◆ **Required action**
Exact reproduction required: the lines below from the line with "- unfold used_cells." to the line with "[apply no_jupes_ok|by_decide|unfold BUFSIZE;", both ends included, and no others.

Saved data entries
- - -

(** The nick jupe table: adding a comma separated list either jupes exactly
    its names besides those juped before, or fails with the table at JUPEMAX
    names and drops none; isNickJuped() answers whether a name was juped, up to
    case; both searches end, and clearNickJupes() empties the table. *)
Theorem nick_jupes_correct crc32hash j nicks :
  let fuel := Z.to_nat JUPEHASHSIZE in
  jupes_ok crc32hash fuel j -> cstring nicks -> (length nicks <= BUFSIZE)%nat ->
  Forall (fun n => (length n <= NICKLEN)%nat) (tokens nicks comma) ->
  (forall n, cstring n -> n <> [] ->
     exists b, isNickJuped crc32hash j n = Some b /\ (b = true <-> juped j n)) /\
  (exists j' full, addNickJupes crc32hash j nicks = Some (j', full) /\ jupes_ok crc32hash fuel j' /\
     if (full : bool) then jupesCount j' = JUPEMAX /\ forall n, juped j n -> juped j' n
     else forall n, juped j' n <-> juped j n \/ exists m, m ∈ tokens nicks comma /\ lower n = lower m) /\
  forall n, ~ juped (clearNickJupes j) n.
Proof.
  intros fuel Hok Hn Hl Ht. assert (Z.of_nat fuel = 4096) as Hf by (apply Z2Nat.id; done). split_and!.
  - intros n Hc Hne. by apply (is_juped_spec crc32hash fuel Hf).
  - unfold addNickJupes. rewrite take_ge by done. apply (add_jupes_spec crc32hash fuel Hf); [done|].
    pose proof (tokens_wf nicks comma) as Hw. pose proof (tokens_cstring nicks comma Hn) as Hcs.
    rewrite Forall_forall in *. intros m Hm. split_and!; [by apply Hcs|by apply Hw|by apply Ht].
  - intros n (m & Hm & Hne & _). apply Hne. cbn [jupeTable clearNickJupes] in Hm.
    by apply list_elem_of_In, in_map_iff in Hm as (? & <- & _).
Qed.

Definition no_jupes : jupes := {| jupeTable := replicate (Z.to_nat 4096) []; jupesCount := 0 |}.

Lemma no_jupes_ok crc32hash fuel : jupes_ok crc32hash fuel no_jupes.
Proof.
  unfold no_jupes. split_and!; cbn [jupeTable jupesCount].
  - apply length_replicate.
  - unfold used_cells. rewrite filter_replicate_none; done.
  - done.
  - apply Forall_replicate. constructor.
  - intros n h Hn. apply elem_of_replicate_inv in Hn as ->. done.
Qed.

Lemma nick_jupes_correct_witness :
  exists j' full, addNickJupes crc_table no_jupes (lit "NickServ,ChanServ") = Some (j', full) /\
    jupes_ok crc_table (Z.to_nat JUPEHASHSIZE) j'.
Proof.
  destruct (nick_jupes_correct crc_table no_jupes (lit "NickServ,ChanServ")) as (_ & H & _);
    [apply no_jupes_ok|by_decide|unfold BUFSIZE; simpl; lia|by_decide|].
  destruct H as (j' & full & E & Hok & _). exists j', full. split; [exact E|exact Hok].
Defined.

- - -

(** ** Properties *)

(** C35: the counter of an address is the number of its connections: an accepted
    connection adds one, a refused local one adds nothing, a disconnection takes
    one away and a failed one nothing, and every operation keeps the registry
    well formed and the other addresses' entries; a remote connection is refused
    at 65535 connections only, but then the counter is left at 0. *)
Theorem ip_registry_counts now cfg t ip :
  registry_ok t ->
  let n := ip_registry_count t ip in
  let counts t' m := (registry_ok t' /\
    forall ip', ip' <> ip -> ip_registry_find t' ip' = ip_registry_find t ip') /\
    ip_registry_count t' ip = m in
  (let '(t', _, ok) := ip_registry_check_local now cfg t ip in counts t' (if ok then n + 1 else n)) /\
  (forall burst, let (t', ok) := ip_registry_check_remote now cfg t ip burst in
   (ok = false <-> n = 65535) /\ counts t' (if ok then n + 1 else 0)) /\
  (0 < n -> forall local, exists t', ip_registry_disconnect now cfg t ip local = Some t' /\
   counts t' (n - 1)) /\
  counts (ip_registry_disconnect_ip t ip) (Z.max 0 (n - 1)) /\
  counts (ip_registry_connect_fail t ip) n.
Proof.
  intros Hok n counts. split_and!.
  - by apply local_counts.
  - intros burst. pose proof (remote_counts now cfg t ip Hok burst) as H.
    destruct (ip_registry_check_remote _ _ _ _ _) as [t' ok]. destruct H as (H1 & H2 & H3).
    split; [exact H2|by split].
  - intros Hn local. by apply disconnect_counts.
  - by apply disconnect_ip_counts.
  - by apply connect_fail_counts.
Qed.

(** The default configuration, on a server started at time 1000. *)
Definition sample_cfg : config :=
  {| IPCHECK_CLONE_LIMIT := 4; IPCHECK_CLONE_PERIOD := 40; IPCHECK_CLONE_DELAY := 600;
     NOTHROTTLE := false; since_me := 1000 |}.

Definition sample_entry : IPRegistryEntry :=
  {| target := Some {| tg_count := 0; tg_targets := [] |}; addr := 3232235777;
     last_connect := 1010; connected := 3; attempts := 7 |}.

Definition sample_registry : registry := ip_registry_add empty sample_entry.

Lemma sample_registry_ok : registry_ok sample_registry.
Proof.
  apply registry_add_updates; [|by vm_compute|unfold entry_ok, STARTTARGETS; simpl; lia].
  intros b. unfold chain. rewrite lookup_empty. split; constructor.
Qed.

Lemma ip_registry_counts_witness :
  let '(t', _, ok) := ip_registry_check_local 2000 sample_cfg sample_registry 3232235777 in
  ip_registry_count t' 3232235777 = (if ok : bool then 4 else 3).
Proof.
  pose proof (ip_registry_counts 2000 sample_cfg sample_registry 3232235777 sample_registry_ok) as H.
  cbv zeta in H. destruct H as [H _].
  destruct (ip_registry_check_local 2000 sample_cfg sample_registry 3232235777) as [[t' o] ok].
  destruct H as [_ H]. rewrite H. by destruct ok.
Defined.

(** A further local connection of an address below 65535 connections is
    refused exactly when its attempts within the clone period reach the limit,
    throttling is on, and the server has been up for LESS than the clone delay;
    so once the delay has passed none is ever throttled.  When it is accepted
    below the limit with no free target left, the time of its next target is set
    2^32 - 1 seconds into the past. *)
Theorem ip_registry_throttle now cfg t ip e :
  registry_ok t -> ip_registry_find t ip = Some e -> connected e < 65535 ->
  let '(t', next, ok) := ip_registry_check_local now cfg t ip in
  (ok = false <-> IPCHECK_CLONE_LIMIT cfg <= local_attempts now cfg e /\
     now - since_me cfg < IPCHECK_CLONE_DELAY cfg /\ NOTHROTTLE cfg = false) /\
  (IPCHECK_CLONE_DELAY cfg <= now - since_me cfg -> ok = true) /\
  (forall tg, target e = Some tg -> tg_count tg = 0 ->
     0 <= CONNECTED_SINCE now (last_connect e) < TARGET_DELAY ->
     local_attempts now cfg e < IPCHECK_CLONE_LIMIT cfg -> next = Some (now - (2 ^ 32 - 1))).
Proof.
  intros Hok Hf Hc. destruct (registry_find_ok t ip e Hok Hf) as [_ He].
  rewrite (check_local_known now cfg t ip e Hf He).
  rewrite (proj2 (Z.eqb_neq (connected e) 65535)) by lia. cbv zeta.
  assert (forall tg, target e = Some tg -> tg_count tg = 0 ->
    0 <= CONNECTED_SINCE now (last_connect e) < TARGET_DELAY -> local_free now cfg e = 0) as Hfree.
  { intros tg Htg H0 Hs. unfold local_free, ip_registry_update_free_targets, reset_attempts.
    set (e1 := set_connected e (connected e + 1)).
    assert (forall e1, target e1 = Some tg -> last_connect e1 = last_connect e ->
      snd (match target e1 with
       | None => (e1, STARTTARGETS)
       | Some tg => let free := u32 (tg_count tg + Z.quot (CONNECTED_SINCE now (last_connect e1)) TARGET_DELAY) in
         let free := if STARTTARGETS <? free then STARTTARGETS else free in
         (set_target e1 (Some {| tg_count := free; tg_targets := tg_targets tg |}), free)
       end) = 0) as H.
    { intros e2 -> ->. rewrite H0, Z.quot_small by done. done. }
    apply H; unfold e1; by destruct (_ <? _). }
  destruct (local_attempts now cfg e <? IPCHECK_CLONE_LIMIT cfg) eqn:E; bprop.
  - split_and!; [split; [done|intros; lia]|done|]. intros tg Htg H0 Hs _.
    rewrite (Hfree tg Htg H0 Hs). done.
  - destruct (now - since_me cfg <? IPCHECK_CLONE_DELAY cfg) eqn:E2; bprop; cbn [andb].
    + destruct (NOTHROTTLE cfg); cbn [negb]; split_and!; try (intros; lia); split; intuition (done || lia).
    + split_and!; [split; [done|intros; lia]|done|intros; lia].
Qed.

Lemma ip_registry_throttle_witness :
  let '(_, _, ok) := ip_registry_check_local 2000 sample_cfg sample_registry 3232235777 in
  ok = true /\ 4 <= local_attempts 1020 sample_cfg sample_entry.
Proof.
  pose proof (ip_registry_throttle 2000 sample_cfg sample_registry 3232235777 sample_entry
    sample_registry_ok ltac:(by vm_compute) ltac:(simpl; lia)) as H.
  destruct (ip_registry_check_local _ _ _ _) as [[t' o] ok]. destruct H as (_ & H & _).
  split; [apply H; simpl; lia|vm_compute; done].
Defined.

- - -

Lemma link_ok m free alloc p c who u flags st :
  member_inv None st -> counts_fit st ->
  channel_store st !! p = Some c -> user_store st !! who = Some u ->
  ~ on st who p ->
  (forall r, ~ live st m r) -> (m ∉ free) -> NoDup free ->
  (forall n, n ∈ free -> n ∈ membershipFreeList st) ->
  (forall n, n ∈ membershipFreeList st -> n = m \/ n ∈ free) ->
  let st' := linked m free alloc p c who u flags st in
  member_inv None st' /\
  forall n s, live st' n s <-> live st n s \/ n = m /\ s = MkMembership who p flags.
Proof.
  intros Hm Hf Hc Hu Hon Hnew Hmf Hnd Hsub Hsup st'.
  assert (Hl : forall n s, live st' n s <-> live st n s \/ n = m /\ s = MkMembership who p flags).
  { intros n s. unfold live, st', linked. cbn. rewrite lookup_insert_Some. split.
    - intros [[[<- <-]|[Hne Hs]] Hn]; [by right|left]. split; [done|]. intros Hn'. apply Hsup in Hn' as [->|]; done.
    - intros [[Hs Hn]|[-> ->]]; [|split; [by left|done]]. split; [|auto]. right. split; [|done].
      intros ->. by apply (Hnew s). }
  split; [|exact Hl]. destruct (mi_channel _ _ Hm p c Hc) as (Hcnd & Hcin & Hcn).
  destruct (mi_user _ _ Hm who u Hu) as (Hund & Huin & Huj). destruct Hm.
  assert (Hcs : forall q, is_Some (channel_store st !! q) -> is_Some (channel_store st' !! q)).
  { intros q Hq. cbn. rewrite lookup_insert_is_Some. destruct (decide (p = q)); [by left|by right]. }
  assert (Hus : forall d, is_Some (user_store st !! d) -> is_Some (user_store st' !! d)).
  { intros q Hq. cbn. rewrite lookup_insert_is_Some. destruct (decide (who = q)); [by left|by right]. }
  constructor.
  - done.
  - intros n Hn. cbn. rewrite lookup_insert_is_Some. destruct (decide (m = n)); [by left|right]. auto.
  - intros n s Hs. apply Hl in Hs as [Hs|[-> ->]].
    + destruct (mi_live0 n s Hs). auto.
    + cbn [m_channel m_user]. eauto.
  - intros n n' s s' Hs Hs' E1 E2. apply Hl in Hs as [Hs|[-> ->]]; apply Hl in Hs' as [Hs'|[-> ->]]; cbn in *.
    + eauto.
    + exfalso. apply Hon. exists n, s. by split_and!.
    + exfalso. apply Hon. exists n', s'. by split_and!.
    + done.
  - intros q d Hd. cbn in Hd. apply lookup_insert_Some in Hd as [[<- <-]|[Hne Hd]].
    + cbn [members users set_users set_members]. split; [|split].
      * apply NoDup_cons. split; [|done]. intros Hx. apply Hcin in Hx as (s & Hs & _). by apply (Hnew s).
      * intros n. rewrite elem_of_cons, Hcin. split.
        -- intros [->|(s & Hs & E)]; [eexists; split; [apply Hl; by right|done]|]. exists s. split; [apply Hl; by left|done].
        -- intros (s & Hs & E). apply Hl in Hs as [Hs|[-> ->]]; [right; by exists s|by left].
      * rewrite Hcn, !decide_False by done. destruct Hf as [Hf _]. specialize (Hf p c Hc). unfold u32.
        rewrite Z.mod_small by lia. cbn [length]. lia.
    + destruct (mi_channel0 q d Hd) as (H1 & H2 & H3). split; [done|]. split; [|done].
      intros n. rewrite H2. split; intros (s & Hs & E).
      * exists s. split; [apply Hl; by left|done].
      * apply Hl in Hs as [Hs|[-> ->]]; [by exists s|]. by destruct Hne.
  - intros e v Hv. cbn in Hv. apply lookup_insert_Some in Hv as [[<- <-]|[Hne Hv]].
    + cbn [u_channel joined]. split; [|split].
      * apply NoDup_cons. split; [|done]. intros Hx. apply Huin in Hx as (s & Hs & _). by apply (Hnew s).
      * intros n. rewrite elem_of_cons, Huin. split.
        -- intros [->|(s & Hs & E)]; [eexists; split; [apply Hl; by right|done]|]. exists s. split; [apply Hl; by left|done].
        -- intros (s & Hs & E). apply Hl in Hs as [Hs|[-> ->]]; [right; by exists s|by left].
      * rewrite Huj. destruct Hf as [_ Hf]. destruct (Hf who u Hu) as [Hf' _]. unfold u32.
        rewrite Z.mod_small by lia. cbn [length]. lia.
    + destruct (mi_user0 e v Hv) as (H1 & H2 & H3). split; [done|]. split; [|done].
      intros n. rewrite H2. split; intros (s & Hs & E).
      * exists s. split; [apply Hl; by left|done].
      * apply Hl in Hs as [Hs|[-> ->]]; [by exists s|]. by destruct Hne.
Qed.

- - -

◆ **Solution**
  - unfold used_cells. rewrite filter_replicate_none; done.
  - done.
  - apply Forall_replicate. constructor.
  - intros n h Hn. apply elem_of_replicate_inv in Hn as ->. done.
Qed.

Lemma nick_jupes_correct_witness :
  exists j' full, addNickJupes crc_table no_jupes (lit "NickServ,ChanServ") = Some (j', full) /\
    jupes_ok crc_table (Z.to_nat JUPEHASHSIZE) j'.
Proof.
  destruct (nick_jupes_correct crc_table no_jupes (lit "NickServ,ChanServ")) as (_ & H & _);
    [apply no_jupes_ok|by_decide|unfold BUFSIZE; simpl; lia|by_decide|].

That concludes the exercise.